A second approach to classification of hits is to use supervised models. In general these models use a subset of validated data as a training set with which to build “classifiers” based on the measured parameters. In practise the training sets would be a small sub-screen of compounds with known biological response, be it active, inactive or causing an off-target effect such as toxicity. Training sets can also be built from data where images have been manually inspected.

Several different methods can be used for supervised models. Perhaps the simplest is the decision tree method5. Here the model is based on a branching set of tests, each one dictating which subsequent test to apply. The model keeps applying different criteria to split the dataset until the data that lead to a common branch are homogenous, or of the same class. In effect the repeat application of filters to remove false positives described above is a simple example of a decision tree model.

For various reasons, decision trees have limited usefulness since the models can be sensitive to the selection of the training set of data. A development of decision trees, called random forests6 can address this issue by building many decision trees based on a random subset of the data. The multiple decision trees increase the robustness of the model, and classification of a test set of data is done by analysing the most common classification from the forest of decision trees.

Another popular classification approach is the use of neural nets7. These models mimic the way that neurons rely on a number of inputs to dictate whether they fire or not. Neurons initially fire in response to the data set then the signal is propagated through the network of neurons which results in a final classification result. Models are built to optimise the correct classification of the training set and then test data is applied to the network. Neural nets can often perform well at classifying HCS data but have the drawback that it is difficult to de-convolute how and why a particular classification was made.

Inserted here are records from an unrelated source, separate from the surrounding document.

(* ===== verification/WalRecovery.v ===== *)
(** WAL recovery (write/wal_recovery.rs): one pass over the records that groups
    operations by transaction and replays those of the committed ones through a
    callback, classifying the callback's errors. *)

From stdpp Require Import base gmap strings list pretty.
From S2P Require Import Prelude Kv Wal.

Local Open Scope Z_scope.

(** * Error classification *)

Inductive ReplayErrorKind :=
  | Recoverable (msg : string)
  | Ambiguous (msg : string)
  | Corruption (msg : string)
  | Fatal (msg : string).

Definition ReplayErrorKind_display (k : ReplayErrorKind) : string :=
  match k with
  | Recoverable m => "recoverable: " +:+ m
  | Ambiguous m => "ambiguous: " +:+ m
  | Corruption m => "corruption: " +:+ m
  | Fatal m => "fatal: " +:+ m
  end.

Record ReplayError := { re_kind : ReplayErrorKind; re_txn_id : TxnId }.

Definition ReplayError_display (e : ReplayError) : string :=
  "WAL replay error (" +:+ ReplayErrorKind_display (re_kind e) +:+ "): " +:+ pretty (re_txn_id e).

(** [haystack.contains(needle)] *)
Definition str_contains (haystack needle : string) : bool :=
  match String.index 0 needle haystack with Some _ => true | None => false end.

Definition contains_any (haystack : string) (needles : list string) : bool :=
  existsb (str_contains haystack) needles.

Definition classify_apply_error (err : RockDuckError) (txn_id : TxnId) : ReplayErrorKind :=
  let msg := error_display err in
  let corrupt := Corruption ("Arrow IPC parse error for txn " +:+ pretty txn_id +:+ ": " +:+ msg) in
  let unclear := Ambiguous ("apply classification unclear for txn " +:+ pretty txn_id +:+ ": " +:+ msg) in
  match err with
  | ECodec _ | EDeserialize _ => corrupt
  | EIo kind _ =>
      if (match kind with AlreadyExists | PermissionDenied => true | _ => false end)
         || contains_any msg ["exists"; "already"]
      then Recoverable ("IO conflict for txn " +:+ pretty txn_id +:+ " (likely already applied): " +:+ msg)
      else unclear
  | EInternal inner =>
      if contains_any inner ["Arrow"; "IPC"; "decode"; "parse"; "execute_arrow"] then corrupt else unclear
  | _ => unclear
  end.

(** [s.replace(c, r)] for a character. *)
Fixpoint str_replace (c : Ascii.ascii) (r s : string) : string :=
  match s with
  | EmptyString => EmptyString
  | String d s' => if Ascii.eqb d c then r +:+ str_replace c r s' else String d (str_replace c r s')
  end.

A third method for distinguishing different classes within HCS data is the use of linear discriminant analysis (LDA)8. Unlike the two methods above LDA has a mathematical, rather than stochastic, basis for classification. The approach used in LDA is similar to that for PCA, but whereas PCA describes the factors which contribute to the variation seen across all the data, LDA identifies the combination of parameters which best describe the differences between data sets belonging to different classes.

As an example of how these different approaches perform, Table 1 shows how the data from Figure 1 are classified using four different approaches. In each case a subset of data that had been verified by visual inspection was used to build the models and then the remainder of the data was then classified by the models as being true hits or false hits. Model performance was assessed by counting the number of false classifications, confirmed visually, made by each model.

Table 1

The first model is based on repeated application of individual thresholds for selection of true hits. Whilst this does reduce the number of false hits, the number of misclassified true hits – representing active compounds that would be rejected was high. The three other models based on random forests, neural nets and LDA each out-perform the simple rule-based approach and offer a more accurate way to classify the data.

In practise, it is likely that different approaches will be better suited to different biological assays used in HCS. Classification models are likely to be more robust and out-perform rule-based methods. In our experience, classification models have led to the identification of a number of true hits that have been missed by conventional hit selection methods. The reason for this is that they are based on multiple parameters from the HCS data and are therefore less prone to the misclassification of true hits; probably the most serious error is screening data analysis. In building models by each of the three above approaches it is possible to weight the importance of misclassifications, thereby reflecting their true severity in compound selection9.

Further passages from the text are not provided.